I did a (quick and dirty) look at the difference between the hire rate and separation rate from BLS data, from Jan 2001 to Apr 2004 (for which allegedly final stats has been posted). Taking the difference, month by month, and averaging, shows a static job economy, with overall average monthly declines in some sectors and overall average monthly increases in others:

average monthly total private hire rate has been essentially equal to the separation rate (0.00% difference)

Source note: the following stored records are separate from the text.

(** ** Tables *)

Record PlanRow := {
  pr_operation_type : string;
  pr_plan_id : string;
  pr_plan_hash : string;
  pr_actor_uid : Z;
  pr_actor_username : string;
  pr_actor_role : string;
  pr_site_id : string;
  pr_display_name : string;
  pr_current_state : string;
  pr_target_state : string;
  pr_available_digest : string;
  pr_enabled_state_digest : string;
  pr_created_at_ms : Z;
  pr_expires_at_ms : Z;
  pr_idempotency_key : string;
  pr_request_digest : string;
  pr_resource_key : string;
  pr_assurance_json : string;
  pr_payload_json : string;
  pr_certificate_payload_json : string;
  pr_certificate_issue_payload_json : string;
  pr_certificate_attach_payload_json : string;
  pr_ufw_rule_payload_json : string;
}.

Record OpRow := {
  or_plan_id : string;
  or_stage : string;
  or_before_digest : string;
  or_after_digest : string;
  or_rollback_result : option string;
  or_snapshot_relative_path : option string;
  or_snapshot_digest : option string;
  or_created_at_ms : Z;
  or_updated_at_ms : Z;
}.

Record IdemRow := {
  ir_request_digest : string;
  ir_plan_id : string;
  ir_operation_id : option string;
}.

Record LockRow := { lr_operation_id : string; lr_acquired_at_ms : Z }.

Record EventRow := {
  le_sequence : Z;
  le_operation_id : string;
  le_plan_id : string;
  le_stage : string;
  le_result_code : string;
  le_recorded_at_ms : Z;
  le_evidence_digest : string;
  le_previous_digest : string;
  le_event_digest : string;
}.

Record DiagRow := {
  dr_diagnostics_json : string;
  dr_diagnostics_digest : string;
  dr_validator_evidence_digest : string;
}.

Record Db := {
  metadata : gmap string Z;
  plans : gmap string PlanRow;
  operations : gmap string OpRow;
  idempotency : gmap string IdemRow;
  resource_locks : gmap string LockRow;
  ledger_events : list EventRow;
  command_evidence : gmap Z string;
  managed_config_diagnostics : gmap Z DiagRow;
}.

Definition empty_db : Db :=
  {| metadata := ∅; plans := ∅; operations := ∅; idempotency := ∅; resource_locks := ∅;
     ledger_events := []; command_evidence := ∅; managed_config_diagnostics := ∅ |}.

Definition set_metadata (f : gmap string Z -> gmap string Z) (d : Db) : Db :=
  {| metadata := f (metadata d); plans := plans d; operations := operations d;
     idempotency := idempotency d; resource_locks := resource_locks d;
     ledger_events := ledger_events d; command_evidence := command_evidence d;
     managed_config_diagnostics := managed_config_diagnostics d |}.
Definition set_plans (f : gmap string PlanRow -> gmap string PlanRow) (d : Db) : Db :=
  {| metadata := metadata d; plans := f (plans d); operations := operations d;
     idempotency := idempotency d; resource_locks := resource_locks d;
     ledger_events := ledger_events d; command_evidence := command_evidence d;
     managed_config_diagnostics := managed_config_diagnostics d |}.
Definition set_operations (f : gmap string OpRow -> gmap string OpRow) (d : Db) : Db :=
  {| metadata := metadata d; plans := plans d; operations := f (operations d);
     idempotency := idempotency d; resource_locks := resource_locks d;
     ledger_events := ledger_events d; command_evidence := command_evidence d;
     managed_config_diagnostics := managed_config_diagnostics d |}.
Definition set_idempotency (f : gmap string IdemRow -> gmap string IdemRow) (d : Db) : Db :=
  {| metadata := metadata d; plans := plans d; operations := operations d;
     idempotency := f (idempotency d); resource_locks := resource_locks d;
     ledger_events := ledger_events d; command_evidence := command_evidence d;
     managed_config_diagnostics := managed_config_diagnostics d |}.
Definition set_locks (f : gmap string LockRow -> gmap string LockRow) (d : Db) : Db :=
  {| metadata := metadata d; plans := plans d; operations := operations d;
     idempotency := idempotency d; resource_locks := f (resource_locks d);
     ledger_events := ledger_events d; command_evidence := command_evidence d;
     managed_config_diagnostics := managed_config_diagnostics d |}.
Definition set_events (f : list EventRow -> list EventRow) (d : Db) : Db :=
  {| metadata := metadata d; plans := plans d; operations := operations d;
     idempotency := idempotency d; resource_locks := resource_locks d;
     ledger_events := f (ledger_events d); command_evidence := command_evidence d;
     managed_config_diagnostics := managed_config_diagnostics d |}.
Definition set_commands (f : gmap Z string -> gmap Z string) (d : Db) : Db :=
  {| metadata := metadata d; plans := plans d; operations := operations d;
     idempotency := idempotency d; resource_locks := resource_locks d;
     ledger_events := ledger_events d; command_evidence := f (command_evidence d);
     managed_config_diagnostics := managed_config_diagnostics d |}.
Definition set_diagnostics (f : gmap Z DiagRow -> gmap Z DiagRow) (d : Db) : Db :=
  {| metadata := metadata d; plans := plans d; operations := operations d;
     idempotency := idempotency d; resource_locks := resource_locks d;
     ledger_events := ledger_events d; command_evidence := command_evidence d;
     managed_config_diagnostics := f (managed_config_diagnostics d) |}.

(** [INSERT INTO t (pk, ...)]: a duplicate primary key is a constraint error. *)
Definition insert_row {K V} `{Countable K} (k : K) (v : V) (m : gmap K V) : option (gmap K V) :=
  match m !! k with Some _ => None | None => Some (<[k := v]> m) end.

(** Number of rows of a finite map that satisfy a column test. *)
Definition exists_row {K V} `{Countable K} (p : V -> bool) (m : gmap K V) : bool :=
  existsb (fun kv => p kv.2) (map_to_list m).

(** ** Stages as stored *)

Definition parse_stage (value : string) : oresult OperationStage :=
  if bool_decide (value = "PLANNED") then Ok Planned
  else if bool_decide (value = "APPROVED") then Ok Approved
  else if bool_decide (value = "SNAPSHOTTED") then Ok Snapshotted
  else if bool_decide (value = "APPLYING") then Ok Applying
  else if bool_decide (value = "VALIDATING") then Ok Validating
  else if bool_decide (value = "RELOADING") then Ok Reloading
  else if bool_decide (value = "VERIFYING") then Ok Verifying
  else if bool_decide (value = "ROLLING_BACK") then Ok RollingBack
  else if bool_decide (value = "SUCCEEDED") then Ok Succeeded
  else if bool_decide (value = "ROLLED_BACK") then Ok RolledBack
  else if bool_decide (value = "RECOVERY_REQUIRED") then Ok RecoveryRequired
  else if bool_decide (value = "REJECTED") then Ok Rejected
  else if bool_decide (value = "EXPIRED") then Ok Expired
  else if bool_decide (value = "CANCELLED_BEFORE_APPLY") then Ok CancelledBeforeApply
  else Err EForensicLockdown.

(** The literal list of the [stage NOT IN (...)] and [stage IN (...)] clauses. *)
Definition terminal_stage_values : list string :=
  ["SUCCEEDED"; "ROLLED_BACK"; "RECOVERY_REQUIRED"; "REJECTED"; "EXPIRED"; "CANCELLED_BEFORE_APPLY"].

Definition terminal_value (s : string) : bool := bool_decide (s ∈ terminal_stage_values).

Section Ledger.
Context `{Externals}.

(** ** Plans: rows and values *)

Definition plan_row (plan : StoredPlan) : PlanRow :=
  {| pr_operation_type := p_operation_type plan;
     pr_plan_id := p_plan_id plan;
     pr_plan_hash := p_plan_hash plan;
     pr_actor_uid := uid (p_actor plan);
     pr_actor_username := username (p_actor plan);
     pr_actor_role := to_json (role (p_actor plan));
     pr_site_id := p_site_id plan;
     pr_display_name := p_display_name plan;
     pr_current_state := to_json (p_current_state plan);
     pr_target_state := to_json (p_target_state plan);
     pr_available_digest := p_available_digest plan;
     pr_enabled_state_digest := p_enabled_state_digest plan;
     pr_created_at_ms := p_created_at_ms plan;
     pr_expires_at_ms := p_expires_at_ms plan;
     pr_idempotency_key := p_idempotency_key plan;
     pr_request_digest := p_request_digest plan;
     pr_resource_key := p_resource_key plan;
     pr_assurance_json := to_json (p_assurance plan);
     pr_payload_json := to_json (p_managed_config plan);
     pr_certificate_payload_json := to_json (p_certbot_renew plan);
     pr_certificate_issue_payload_json := to_json (p_certbot_issue plan);
     pr_certificate_attach_payload_json := to_json (p_certbot_attach plan);
     pr_ufw_rule_payload_json := to_json (p_ufw_rule plan) |}.

(** [u32::try_from(i64)]. *)
Definition u32_try_from (z : Z) : option Z :=
  if (0 <=? z) && (z <=? u32_max) then Some z else None.

Definition parse_plan_row (row : PlanRow) : oresult StoredPlan :=
  let? uid := ok_or (u32_try_from (pr_actor_uid row)) EForensicLockdown in
  let? role := ok_or (from_json (pr_actor_role row)) EForensicLockdown in
  let? current_state := ok_or (from_json (pr_current_state row)) EForensicLockdown in
  let? target_state := ok_or (from_json (pr_target_state row)) EForensicLockdown in
  let? assurance := ok_or (from_json (pr_assurance_json row)) EForensicLockdown in
  let? managed_config := ok_or (from_json (pr_payload_json row)) EForensicLockdown in
  let? certbot_renew := ok_or (from_json (pr_certificate_payload_json row)) EForensicLockdown in
  let? certbot_issue := ok_or (from_json (pr_certificate_issue_payload_json row)) EForensicLockdown in
  let? certbot_attach := ok_or (from_json (pr_certificate_attach_payload_json row)) EForensicLockdown in
  let? ufw_rule := ok_or (from_json (pr_ufw_rule_payload_json row)) EForensicLockdown in
  Ok {| p_operation_type := pr_operation_type row;
        p_plan_id := pr_plan_id row;
        p_plan_hash := pr_plan_hash row;
        p_actor := {| uid := uid; username := pr_actor_username row; role := role |};
        p_site_id := pr_site_id row;
        p_display_name := pr_display_name row;
        p_current_state := current_state;
        p_target_state := target_state;
        p_available_digest := pr_available_digest row;
        p_enabled_state_digest := pr_enabled_state_digest row;
        p_created_at_ms := pr_created_at_ms row;
        p_expires_at_ms := pr_expires_at_ms row;
        p_idempotency_key := pr_idempotency_key row;
        p_request_digest := pr_request_digest row;
        p_resource_key := pr_resource_key row;
        p_assurance := assurance;
        p_managed_config := managed_config;
        p_certbot_renew := certbot_renew;
        p_certbot_issue := certbot_issue;
        p_certbot_attach := certbot_attach;
        p_ufw_rule := ufw_rule |}.

Definition load_plan_from (db : Db) (plan_id : string) : oresult StoredPlan :=
  match plans db !! plan_id with
  | None => Err (ERejected "plan_missing")
  | Some row => parse_plan_row row
  end.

average monthly total nonfarm hire rate has exceeded the separation rate by 0.05%

average monthly construction hire rate has lagged behind the separation rate by 0.14%

average monthly manufacturing hire rate has lagged behind the separation rate by 0.58%

average monthly trade, transportation, and utilities hire rate has lagged behind the separation rate by 0.08%

average monthly professional and business services hire rate has exceeded the separation rate by 0.39%

average monthly education and health services hire rate has exceeded the separation rate by 0.33%

average monthly leisure and hospitality hire rate has exceeded the separation rate by 0.15%

average monthly government hire rate has exceeded the separation rate by 0.31%

average monthly natural resources and mining hire rate has lagged behind the separation rate by 0.26%

average monthly information hire rate has lagged behind the separation rate by 0.11%

average monthly financial activities hire rate has exceeded the separation rate by 0.05%

average monthly other services hire rate lagged behind the separation rate by 0.08%

(data based on http://data.bls.gov/cgi-bin/surveymost?jt )

So overall, there's no job growth; construction, manufacturing, and mining jobs continue to disappear, together with info tech jobs; looks like people without jobs are returning to school, while "hospitality" offers new jobs (clearing tables and making beds); job growth occurs mainly in government and in "professional and business services" (does this mean serving as a broker for outsourcing deals?).